Robert E. West

There's a nice paper titled Behavioral Malware Detection Using Deep Graph Convolutional Neural Networks about using machine learning to classify pieces of software as goodware or malware based on a sequence of API calls. This project is my attempt at performing the same classification task as the paper using the same dataset.

The Machine Learning model that I chose to use was a Decision Tree classifier, as I thought this would work well with the dataset's large number of categorical features. This is, of course, much simpler than the model trained in the paper, but part of me was curious to see how well I could do with a much simpler model.

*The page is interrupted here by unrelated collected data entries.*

Definition perform_hop (destination : AuthorizedDestination) (method : string) (request : HttpRequest)
    (secret : option ResolvedSecret) : Act HopResponse :=
  let policy := auth_policy destination in
  let* answers := ask (QResolve (dest_host policy) (dest_port policy)) in
  let? addresses := Ret answers in
  let? addresses := Ret (validate_resolved_addresses addresses (dest_port policy) (allow_private_ips policy)) in
  let* built := ask QClient in
  if negb built then err Transport
  else
    let? headers := Ret (request_headers policy (req_headers request) secret) in
    let pinned := match parse_ip (dest_host policy) with Some _ => false | None => true end in
    let* sent := ask (QSend (mkOutgoing _ method (auth_url destination) headers (req_body request) (dest_host policy)
                               addresses pinned (connect_timeout_ms policy))) in
    match sent with
    | None => err Transport
    | Some response => receive destination secret response
    end.

(** ** Hops *)

Definition budget_request (ctx : InvocationCtx) (limits : EgressSessionLimits) (d : EgressDestinationConfig)
    (request_bytes timeout_ms : N) : Act EgressBudgetRequest :=
  let? id := random_token 16 in
  ok (mkBudgetRequest id (session_id ctx) (dest_id d) request_bytes (dest_max_response_bytes d) timeout_ms
        (usage_limits_of_session limits) (usage_limits_of_destination d)).

(** What may follow a redirect: [inl] is the next destination. *)
Definition next_hop (state : RuntimeState) (expected : option string) (method : string) (redirects redirect_cap : N)
    (destination : AuthorizedDestination) (location : string) : EgressResult AuthorizedDestination :=
  fail_if (negb (String.eqb method "GET") && negb (String.eqb method "HEAD"))
    (Denied "non-GET redirects are forbidden");;
  fail_if (redirect_cap <=? redirects)%N (Denied "redirect cap exceeded");;
  match url_join (auth_url destination) location with
  | None => Err (Denied "invalid redirect location")
  | Some next_url =>
      next ← authorize (rt_config state) (url_as_str next_url) method;
      fail_if match expected with Some id => negb (String.eqb (dest_id (auth_policy next)) id) | None => false end
        (Denied "redirect escaped the scoped destination");;
      fail_if (negb (String.eqb (dest_id (auth_policy next)) (dest_id (auth_policy destination)))
               && negb (bs_contains (dest_id (auth_policy next)) (redirect_to (auth_policy destination))))
        (Denied "redirect destination is not allowlisted by the current hop");;
      Ok next
  end.

(** The checks before a hop: the size of the request and its deadline. *)
Definition admit_hop (ctx : InvocationCtx) (state : RuntimeState) (request : HttpRequest)
    (secret : option ResolvedSecret) (destination : AuthorizedDestination) : EgressResult (N * N) :=
  let policy := auth_policy destination in
  authorize_destination ctx state policy;;
  match secret with Some s => authorize_secret_for_destination ctx state s policy | None => Ok tt end;;
  request_bytes ← request_size_for_url request (url_as_str (auth_url destination)) secret;
  fail_if (dest_max_request_bytes policy <? request_bytes)%N (Budget "request byte cap");;
  let timeout_ms := default (request_timeout_ms policy) (req_timeout_ms request) in
  fail_if ((timeout_ms =? 0)%N || (request_timeout_ms policy <? timeout_ms)%N) (Budget "request timeout cap");;
  Ok (request_bytes, timeout_ms).

Fixpoint hop_loop (fuel : nat) (ctx : InvocationCtx) (state : RuntimeState) (expected : option string)
    (request : HttpRequest) (method : string) (secret : option ResolvedSecret) (redirect_cap redirects : N)
    (destination : AuthorizedDestination) : Act HttpResponse :=
  match fuel with
  | O => Ret OutOfFuel
  | S fuel' =>
      let policy := auth_policy destination in
      let? (request_bytes, timeout_ms) := Ret (admit_hop ctx state request secret destination) in
      let? budget := budget_request ctx (valid_limits (rt_config state)) policy request_bytes timeout_ms in
      let* reserved := ask (QReserve budget) in
      let? reservation := Ret reserved in
      let* hop_started := ask QNow in
      let* hop := with_deadline (perform_hop destination method request secret) in
      let* elapsed_ms := elapsed_since hop_started in
      match default (Err Timeout) hop with
      | Ok (HopRedirect location) =>
          let* settled := ask (QSettle reservation 0 elapsed_ms) in
          let? _ := Ret settled in
          let? next := Ret (next_hop state expected method redirects redirect_cap destination location) in
          hop_loop fuel' ctx state expected request method secret redirect_cap (N.min (redirects + 1) 255) next
      | Ok (HopFinal status body content_type headers response_bytes redactions) =>
          let* settled := ask (QSettle reservation response_bytes elapsed_ms) in
          let? _ := Ret settled in
          ok (mkHttpResponse status body content_type headers (dest_id policy) response_bytes redirects redactions)
      | Err e =>
          let* settled := ask (QSettle reservation 0 elapsed_ms) in
          let? _ := Ret settled in
          err e
      | Panicked => Ret Panicked
      | OutOfFuel => Ret OutOfFuel
      end
  end.

Definition execute_hops (ctx : InvocationCtx) (state : RuntimeState) (expected : option string)
    (request : HttpRequest) (destination : AuthorizedDestination) (secret : option ResolvedSecret)
    : Act HttpResponse :=
  let method := upper (req_method request) in
  if negb (http_method method) then err (InvalidRequest "invalid HTTP method")
  else
    let redirect_cap := max_redirects (auth_policy destination) in
    hop_loop (S (N.to_nat redirect_cap)) ctx state expected request method secret redirect_cap 0 destination.

(** ** A request without an effect record *)

(** [if let Err(error) = r { emit_denial(..).await?; return Err(error); }]. *)
Definition or_deny {A B} (audit_id method : string) (destination_id : option string) (generation : N)
    (r : EgressResult A) (k : A -> Act B) : Act B :=
  match r with
  | Ok a => k a
  | Err e => let? _ := emit_denial audit_id method destination_id generation e in err e
  | Panicked => Ret Panicked
  | OutOfFuel => Ret OutOfFuel
  end.

Definition execute_scoped (ctx : InvocationCtx) (expected : option string) (request : HttpRequest)
    : Act HttpResponse :=
  let? audit_id := random_token 16 in
  let* started := ask QNow in
  let method := upper (req_method request) in
  or_deny audit_id method None 0 (require_session ctx) (fun _ =>
  let* state := ask QSnapshot in
  let generation := generation state in
  or_deny audit_id method None generation (authorize (rt_config state) (req_url request) method) (fun initial =>
  let policy := auth_policy initial in
  let id := dest_id policy in
  let or_deny {A B} := @or_deny A B audit_id method (Some id) generation in
  or_deny
    (fail_if match expected with Some expected => negb (String.eqb id expected) | None => false end
       (Denied "unexpected destination for scoped request")) (fun _ =>
  or_deny (authorize_destination ctx state policy) (fun _ =>
  or_deny (validate_request_headers policy (req_headers request)) (fun _ =>
  or_deny
    (fail_if (String.eqb method "GET" && from_option (fun body => negb (is_empty body)) false (req_body request))
       (InvalidRequest "GET requests cannot carry a body")) (fun _ =>
  let* resolved := match req_auth request with
                   | Some handle => let? s := resolve_secret ctx state handle policy in ok (Some s)
                   | None => ok None
                   end in
  or_deny resolved (fun secret =>
  or_deny (request_size_for_url request (url_as_str (auth_url initial)) secret) (fun request_bytes =>
  let? _ := emit_event "egress_started"
    [("auditId", JString audit_id); ("destinationId", JString id);
     ("destinationVersion", json_usize (dest_version policy)); ("policyGeneration", json_usize generation);
     ("method", JString method); ("requestBytes", json_usize request_bytes);
     ("usesSecret", JBool match secret with Some _ => true | None => false end)]%string in
  let* result := execute_hops ctx state expected request initial secret in
  let* elapsed_ms := elapsed_since started in
  match result with
  | Ok response =>
      let? _ := emit_event "egress_completed"
        [("auditId", JString audit_id); ("destinationId", JString (resp_destination_id response));
         ("policyGeneration", json_usize generation); ("method", JString method);
         ("status", json_usize (resp_status response)); ("responseBytes", json_usize (resp_response_bytes response));
         ("redirects", json_usize (resp_redirects response));
         ("secretRedactions", json_usize (resp_secret_redactions response)); ("elapsedMs", json_usize elapsed_ms)]%string in
      ok response
  | Err e =>
      let? _ := emit_event "egress_failed"
        [("auditId", JString audit_id); ("destinationId", JString id); ("policyGeneration", json_usize generation);
         ("method", JString method); ("errorCode", JString (error_code e)); ("elapsedMs", json_usize elapsed_ms)]%string in
      err e
  | Panicked => Ret Panicked
  | OutOfFuel => Ret OutOfFuel
  end)))))))).

Definition execute (ctx : InvocationCtx) (request : HttpRequest) : Act HttpResponse :=
  execute_scoped ctx None request.
Definition execute_for_destination (ctx : InvocationCtx) (destination_id : string) (request : HttpRequest)
    : Act HttpResponse :=
  execute_scoped ctx (Some destination_id) request.

(** ** Mutations *)

Record PreparedMutation := mkPrepared {
  prepared_state : RuntimeState;
  prepared_destination : AuthorizedDestination;
  policy_generation : N;
  prepared_destination_id : string;
  prepared_destination_version : N;
  canonical_url : string;
  prepared_target_digest : string;
  prepared_request_digest : string;
  query_digest : string;
  prepared_request_bytes : N;
  prepared_secret : option SecretSnapshot;
}.

(** [PartialEq]: all but the policy snapshot and the destination itself. *)
Definition prepared_eqb (a b : PreparedMutation) : bool :=
  (policy_generation a =? policy_generation b)%N
  && String.eqb (prepared_destination_id a) (prepared_destination_id b)
  && (prepared_destination_version a =? prepared_destination_version b)%N
  && String.eqb (canonical_url a) (canonical_url b)
  && String.eqb (prepared_target_digest a) (prepared_target_digest b)
  && String.eqb (prepared_request_digest a) (prepared_request_digest b)
  && String.eqb (query_digest a) (query_digest b)
  && (prepared_request_bytes a =? prepared_request_bytes b)%N
  && bool_decide (prepared_secret a = prepared_secret b).

Definition target_digest_of (d : EgressDestinationConfig) (secret : option EgressSecretConfig) : string :=
  sha256_json (Host.json_object
    [("destination", destination_to_json d); ("secret", from_option secret_to_json JNull secret)]%string).

Definition request_digest_of (method url : string) (headers : list (string * string)) (body : string)
    (timeout_ms : option N) (secret : option SecretSnapshot) (target_digest : string) : string :=
  sha256_json (Host.json_object
    [("version", json_usize 1); ("method", JString method); ("url", JString url);
     ("headers", JObject (List.map (fun h => (h.1, JString h.2)) headers)); ("bodyBytes", json_usize (str_len body));
     ("bodyDigest", JString (sha256_domain "tm.egress.body.v1" body)); ("timeoutMs", json_number_option timeout_ms);
     ("secretId", json_option (snapshot_secret_id <$> secret));
     ("secretVersion", json_number_option (snapshot_secret_version <$> secret));
     ("secretHandleDigest", json_option (handle_digest <$> secret));
     ("targetDigest", JString target_digest)]%string).
Lemma admit_hop_ok st request secret a bytes timeout :
  admit_hop ctx st request secret a = Ok (bytes, timeout) ->
  granted ("egress.destination:" ++ dest_id (auth_policy a))
  /\ ((dest_id (auth_policy a), dest_version (auth_policy a)) ∉ revoked_destinations st)
  /\ match secret with None => True | Some s => may_go_to st (resolved_config s) (auth_policy a) end
  /\ (bytes <= dest_max_request_bytes (auth_policy a))%N
  /\ (0 < timeout <= request_timeout_ms (auth_policy a))%N.
Proof.
  unfold admit_hop. intros Ha. apply obind_ok in Ha as ([] & Hd & Ha). apply obind_ok in Ha as ([] & Hs & Ha).
  apply obind_ok in Ha as (n & _ & Ha). checks Ha. injection Ha as <- <-.
  unfold authorize_destination in Hd. apply obind_ok in Hd as ([] & Hg%grant_ok & Hr).
  apply fail_if_ok in Hr. rewrite bool_decide_eq_false in Hr. split; [done|]. split; [done|]. split.
  { destruct secret as [s|]; [|done]. unfold authorize_secret_for_destination in Hs.
    apply obind_ok in Hs as ([] & He & Hconf). by apply secret_for_config_ok. }
  apply orb_false_iff in Hc0 as [Hz Hle]. apply N.ltb_ge in Hc, Hle. apply N.eqb_neq in Hz. lia.
Qed.

Lemma next_hop_ok st expected method redirects cap a location next :
  next_hop st expected method redirects cap a location = Ok next ->
  authorized st method next /\ (redirects < cap)%N /\ (method = "GET" \/ method = "HEAD")%string
  /\ (dest_id (auth_policy next) = dest_id (auth_policy a)
      \/ In (dest_id (auth_policy next)) (redirect_to (auth_policy a)))
  /\ match expected with Some id => dest_id (auth_policy next) = id | None => True end.
Proof.
  unfold next_hop. intros Hn. checks Hn. destruct (url_join _ _) as [u|]; [|done].
  apply obind_ok in Hn as (n & Ha & Hn). checks Hn. injection Hn as <-. split; [by eexists|].
  split; [by apply N.leb_gt|]. split.
  { destruct (String.eqb_spec method "GET"); [by left|]. destruct (String.eqb_spec method "HEAD"); [by right|done]. }
  split.
  - apply andb_false_iff in Hc2 as [Hc2|Hc2]; apply negb_false_iff in Hc2; [left; by apply String.eqb_eq|right].
    by apply bs_contains_true.
  - destruct expected; [|done]. by apply negb_false_iff, String.eqb_eq in Hc1.
Qed.

Lemma token_spec pre n h : (forall h, pre h (QToken n)) ->
  holds any_answer pre (yields (fun _ _ => True)) h (random_token n).
Proof. intros Hp. split; [apply Hp|]. intros [token|] _; [by apply yields_ok|apply yields_err]. Qed.

Lemma elapsed_spec pre started h : (forall h, pre h QNow) -> holds any_answer pre (fun _ _ => True) h (elapsed_since started).
Proof. intros Hp. split; [apply Hp|]. done. Qed.

Lemma event_spec pre event payload h : (forall h payload, pre h (QEvent event payload)) ->
  holds any_answer pre (yields (fun _ _ => True)) h (emit_event event payload).
Proof. intros Hp. split; [apply Hp|]. intros [[]|] _; [by apply yields_ok|apply yields_err]. Qed.

(** The request for the budget of a hop. *)
Definition budgeted (d : EgressDestinationConfig) (bytes : N) (h : History) (b : EgressBudgetRequest) : Prop :=
  req_session_id b = session_id ctx /\ req_destination_id b = dest_id d /\ req_request_bytes b = bytes
  /\ req_response_reserved b = dest_max_response_bytes d.

Lemma budget_spec pre limits d bytes timeout h : (forall h n, pre h (QToken n)) ->
  holds any_answer pre (yields (budgeted d bytes)) h (budget_request ctx limits d bytes timeout).
Proof.
  intros Hp. eapply holds_act; [by apply token_spec| |intros; apply yields_err].
  intros h' id _ _. by apply yields_ok.
Qed.

(** The end of a hop: the reservation is settled, whatever came of it. *)
Lemma settle_spec {A} pre (post : History -> EgressResult A -> Prop) reservation n elapsed (k : Act A) h :
  (forall h q, match q with QSettle _ _ _ => True | _ => False end -> pre h q) ->
  (forall h' e, post h' (Err e)) -> (forall h', h `prefix_of` h' -> holds any_answer pre post h' k) ->
  holds any_answer pre post h
    (io_bind (fun settled => act_bind (Ret settled) (fun _ : unit => k)) (ask (QSettle reservation n elapsed))).
Proof.
  intros Hp He Hk. apply holds_ask; [by apply Hp|]. intros r Hr.
  apply holds_pure; [exact Hr| |by intros]. intros _ _. apply Hk. apply prefix_snoc.
Qed.

Lemma hop_loop_spec `{!HttpLaws} permission st expected request method secret cap :
  forall fuel redirects a h, permits permission method h -> hop_start st method secret a h -> (redirects <= cap <= 255)%N ->
  (N.to_nat (cap - redirects) < fuel)%nat ->
  holds any_answer (send_pre permission) (yields responded) h
    (hop_loop fuel ctx st expected request method secret cap redirects a).
Proof.
  induction fuel as [|fuel IH]; intros redirects a h Hperm Hstart Hcap Hfuel; [lia|].
  cbn [hop_loop]. apply holds_pure; [apply returns_admit_hop| |intros; apply yields_err].
  intros [bytes timeout] (Hg & Hrev & Hgo & Hbytes & Htime)%admit_hop_ok.
  eapply holds_act; [by apply budget_spec| |intros; apply yields_err].
  intros h0 budget Hp0 (Hb1 & Hb2 & Hb3 & Hb4). apply holds_ask; [done|]. intros reserved Hres.
  apply holds_pure; [exact Hres| |intros; apply yields_err]. intros reservation ->.
  apply holds_ask; [done|]. intros started _. set (h1 := (h0 ++ _) ++ _).
  assert (Hp : h `prefix_of` h1) by (etrans; [exact Hp0|]; unfold h1; rewrite <- app_assoc; by eexists).
  assert (Hready : hop_ready st method secret a h1).
  { pose proof (hop_start_mono _ _ _ _ _ _ Hp Hstart) as (? & ? & ? & ? & Hsec).
    do 6 (split; [done|]). split; [by destruct secret|]. exists budget, reservation. rewrite Hb3.
    split; [unfold h1; eapply saw_mono; [apply prefix_snoc|]; apply saw_last|]. done. }
  eapply holds_then; [eapply hop_spec; [by eapply permits_mono|exact Hready]|].
  intros h2 hop Hp2 Hhop. eapply holds_then; [by apply elapsed_spec|]. intros h3 elapsed Hp3 _.
  assert (Hp4 : h `prefix_of` h3) by (etrans; [exact Hp|]; by etrans). clear Hp Hp0.
  destruct hop as [[[location|status body ct hs n redactions]|e| |]|]; cbn [default from_option id] in *.
  - apply settle_spec; [by intros ? []|intros; apply yields_err|]. intros h4 Hp5.
    apply holds_pure; [apply returns_next_hop| |intros; apply yields_err].
    intros next (Hnext & Hlt & _)%next_hop_ok. apply IH; [| |lia|lia].
    + eapply permits_mono; [|exact Hperm]. by etrans.
    + eapply hop_start_mono in Hstart as (? & ? & ? & _ & Hsec); [|by etrans]. done.
  - apply settle_spec; [by intros ? []|intros; apply yields_err|]. intros h4 Hp5. apply yields_ok.
    destruct Hhop as [_ Hr]. destruct (Hr _ eq_refl) as [(out & peer & Hs & He) _]. exists out, peer.
    split; [|done]. eapply saw_mono; [|exact Hs]. by etrans.
  - apply settle_spec; [by intros ? []|intros; apply yields_err|]. intros h4 Hp5. apply yields_err.
  - by destruct Hhop.
  - by destruct Hhop.
  - apply settle_spec; [by intros ? []|intros; apply yields_err|]. intros h4 Hp5. apply yields_err.
Qed.

Lemma authorized_redirects st allow_http method a :
  policy_wf allow_http (rt_config st) -> authorized st method a -> (max_redirects (auth_policy a) <= MAX_REDIRECTS)%N.
Proof.
  intros (_ & _ & Hall & _) (text & (_ & _ & _ & _ & Hin & _)%authorize_ok).
  apply in_map_iff in Hin as ([id d] & Hd & Hin). rewrite List.Forall_forall in Hall.
  destruct (Hall _ Hin) as (_ & Hok & _). cbn in Hd, Hok. subst d. apply Hok.
Qed.

Lemma execute_hops_spec `{!HttpLaws} permission st allow_http expected request secret a h :
  policy_wf allow_http (rt_config st) -> permits permission (upper (req_method request)) h ->
  hop_start st (upper (req_method request)) secret a h ->
  holds any_answer (send_pre permission) (yields responded) h (execute_hops ctx st expected request a secret).
Proof.
  intros Hwf Hperm Hstart. unfold execute_hops. destruct (http_method _); [|apply yields_err]. cbn [negb].
  pose proof Hstart as (_ & _ & _ & Ha & _). pose proof (authorized_redirects _ _ _ _ Hwf Ha) as Hcap.
  unfold MAX_REDIRECTS in Hcap. apply hop_loop_spec; [done|done|lia|lia].
Qed.

(** ** A request that is not recorded *)

Lemma session_ok : require_session ctx = Ok tt -> session_id ctx <> ""%string /\ session_id ctx <> "default"%string.
Proof.
  unfold require_session, is_empty. rewrite fail_if_ok, orb_false_iff, !String.eqb_neq. done.
Qed.

Lemma holds_deny {A B} pre (post : History -> EgressResult B -> Prop) audit method id n (r : EgressResult A) k h :
  (forall h payload, pre h (QEvent "egress_denied" payload)) -> returns r ->
  (forall a, r = Ok a -> holds any_answer pre post h (k a)) -> (forall h' e, post h' (Err e)) ->
  holds any_answer pre post h (or_deny audit method id n r k).
Proof.
  intros Hp Hr Hk He. unfold or_deny. destruct r as [a|e| |]; [by apply Hk| |done..].
  eapply holds_act; [by apply event_spec| |by intros]. intros. apply He.
Qed.

Lemma execute_scoped_spec `{!HttpLaws} permission expected request h :
  permits permission (upper (req_method request)) h ->
  holds any_answer (send_pre permission) (yields responded) h (execute_scoped ctx expected request).
Proof.
  intros Hperm. unfold execute_scoped. eapply holds_act; [by apply token_spec| |intros; apply yields_err].
  intros h1 audit Hp1 _. apply holds_ask; [done|]. intros started _.
  apply holds_deny; [done|unfold require_session; ends| |intros; apply yields_err]. intros [] (Hs1 & Hs2)%session_ok.
  apply holds_ask; [done|]. intros st [allow_http Hwf].
  apply holds_deny; [done|apply returns_authorize| |intros; apply yields_err]. intros initial Hauth.
  cbv zeta. do 3 (apply holds_deny; [done|try apply returns_authorize_destination; try apply returns_validate_headers; ends| |intros; apply yields_err]; intros [] _).
  apply holds_deny; [done|ends| |intros; apply yields_err]. intros [] _.
  set (h2 := (h1 ++ _) ++ _).
  assert (Hp2 : h `prefix_of` h2) by (etrans; [exact Hp1|]; unfold h2; rewrite <- app_assoc; by eexists).
  assert (Hsnap : saw QSnapshot st h2) by apply saw_last.
  eapply (holds_then _ _ (yields (fun h' secret => match secret with None => True | Some s => usable st s h' end))).
  { destruct (req_auth request) as [handle|]; [|by apply yields_ok].
    eapply holds_act; [by apply resolve_spec| |intros; apply yields_err]. intros h' s Hp [Hu _]. by apply yields_ok. }
  intros h3 resolved Hp3 [Hret Hsec].
  apply holds_deny; [done|exact Hret| |intros; apply yields_err]. intros secret ->.
  apply holds_deny; [done|apply returns_request_size| |intros; apply yields_err]. intros bytes _.
  eapply holds_act; [by apply event_spec| |intros; apply yields_err]. intros h4 _ Hp4 _.
  eapply holds_then.
  { eapply execute_hops_spec; [exact Hwf|eapply permits_mono; [|exact Hperm]; etrans; [exact Hp2|]; by etrans|].
    do 2 (split; [done|]). split; [eapply saw_mono; [|exact Hsnap]; by etrans|]. split; [by eexists|].
    specialize (Hsec _ eq_refl). destruct secret; [by eapply usable_mono|done]. }
  intros h5 result Hp5 [Hret5 Hresp]. eapply holds_then; [by apply elapsed_spec|]. intros h6 elapsed Hp6 _.
  destruct result as [response|e| |]; [..|done|done].
  - eapply holds_act; [by apply event_spec| |intros; apply yields_err]. intros h7 _ Hp7 _. apply yields_ok.
    destruct (Hresp _ eq_refl) as (out & peer & Hs & He). exists out, peer. split; [|done].
    eapply saw_mono; [|exact Hs]. by etrans.
  - eapply holds_act; [by apply event_spec| |intros; apply yields_err]. intros. apply yields_err.
Qed.
(** C23: A response does not give a secret away.  When a request that carried a
    (non-empty) secret is answered, the body, the content type and the headers that are
    handed on consist of pieces that do not contain the value of the secret, joined by
    the marker that replaces it, whatever the peer sent.  When moreover the value has
    no brackets and is not a part of the word of the marker, the texts as a whole do
    not contain it; a value that overlaps the marker may come back across it. *)
Theorem response_hides_secret `{UrlLib} `{JsonNumber} `{HttpLib} `{IpNetLib} a method request s h r :
  resolved_value s <> ""%string ->
  runs (perform_hop a method request (Some s)) h (Ret (Ok r)) ->
  response_texts (marked (resolved_value s)) r
  /\ (plain_secret (resolved_value s) -> response_texts (fun text => ~ occurs (resolved_value s) text) r).
Proof.
  intros Hne Hruns. split.
  - eapply (hop_texts _ s); [|exact Hruns]. intros text. by apply redact_exact_marks.
  - intros Hp. eapply (hop_texts _ s); [|exact Hruns]. intros text. by apply redact_exact_hides.
Qed.

(** A secret that overlaps the marker can come back. *)
Example overlapping_secret_survives :
  (redact_exact "xx[" "x[").1 = "x[REDACTED_SECRET]"%string /\ str_contains "x[" (redact_exact "xx[" "x[").1 = true.
Proof. by vm_compute. Qed.
(** ** Patterns *)

Lemma visit_pending_names {S} (insert : string -> S -> S) fuel : forall pending s,
  (sum_list (List.map (fun p => pattern_size (node p)) pending) <= fuel)%nat ->
  exists names, (forall n, In n names <-> In n (params_bind pending))
    /\ visit_pending insert fuel pending s = foldl (fun s n => insert n s) s names.
Proof.
  induction fuel as [|fuel IH]; intros [|p pending] s Hf; cbn [visit_pending]; try (exists []; by split).
  - exfalso. cbn in Hf. assert (1 <= pattern_size (node p))%nat by (destruct (node p) as [| | | | | |? [?|]| | |]; cbn; lia). lia.
  - cbn [List.map sum_list sum_list_with] in Hf.
    assert (Hgo : forall more, (forall n, In n (params_bind more) <-> In n (binds p)) ->
      (sum_list (List.map (fun p => pattern_size (node p)) more) < pattern_size (node p))%nat ->
      exists names, (forall n, In n names <-> In n (params_bind (p :: pending)))
        /\ visit_pending insert fuel (more ++ pending) s = foldl (fun s n => insert n s) s names).
    { intros more Hb Hlt. destruct (IH (more ++ pending) s) as (names & Hn & Hv).
      - rewrite List.map_app. rewrite sum_list_with_app. cbn in Hf. lia.
      - exists names. split; [|done]. intros n. rewrite Hn. unfold params_bind. rewrite List.map_app, concat_app. cbn.
        rewrite !in_app_iff. by rewrite (Hb n). }
    assert (Hrev : forall ps, (forall n, In n (params_bind (rev ps)) <-> In n (params_bind ps))
      /\ sum_list (List.map (fun p => pattern_size (node p)) (rev ps)) = sum_list (List.map (fun p => pattern_size (node p)) ps)).
    { clear. intros ps. split.
      - intros n. unfold params_bind. rewrite !in_concat. setoid_rewrite in_map_iff. setoid_rewrite <- in_rev. done.
      - induction ps as [|p ps IH]; [done|]. cbn [rev]. rewrite List.map_app, sum_list_with_app. cbn in *. lia. }
    unfold binds in Hgo. cbn in Hf. destruct (node p) as [|name|v|v|v| |c [q|]|ps|h t|fs r] eqn:Ek; cbn [pattern_binds pattern_size] in *;
      try (apply (Hgo []); [done|cbn; lia]).
    + destruct (IH pending (insert name s)) as (names & Hn & Hv); [lia|]. exists (name :: names). split; [|done].
      intros n. unfold params_bind in *. cbn. unfold binds at 1. rewrite Ek. cbn. by rewrite Hn.
    + apply (Hgo [q]); [|cbn; lia]. intros n. unfold params_bind. cbn. by rewrite app_nil_r.
    + destruct (Hrev ps) as [Hb Hs]. apply (Hgo (rev ps)); [exact Hb|]. rewrite Hs. lia.
    + apply (Hgo [t; h]); [|cbn; lia]. intros n. unfold params_bind. cbn. unfold binds. rewrite app_nil_r, !in_app_iff. tauto.
    + destruct (Hrev (List.map snd fs)) as [Hb Hs]. apply (Hgo (rev (List.map snd fs))).
      * intros n. rewrite Hb. unfold params_bind. by rewrite List.map_map.
      * rewrite Hs, List.map_map. lia.
Qed.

The first thing to note about this dataset is that it contains about 42,797 malware samples and only 1,079 goodware samples. This is a pretty big problem: training a model to classify every sample as malware regardless of its sequence of API calls would give you about 97.5% accuracy on this dataset. I dealt with this by undersampling the dataset to get an equal number of malware samples and goodware samples.

Next, I tuned my decision tree's hyperparameters using a similar method to the paper. I removed 30% of the undersampled data to be test data, leaving me 70% for training. I then used a grid search with 5-fold cross-validation with my training data to choose the hyperparameters. Here is a visualization of the resulting decision tree:

Once I found this tree as the best classifier, I tested it against my test data. Here are the results:

My Model Paper's Model
AUC-ROC 0.8657 0.9729
F1-Score 0.8664 0.9201
Precision 0.8624 0.9216
Recall 0.8704 0.9186
Accuracy 0.8657 0.9244

I'm very happy with this, especially since the paper states that tuning their models' hyperparameters took 60 hours, while my classifier can be tuned in minutes.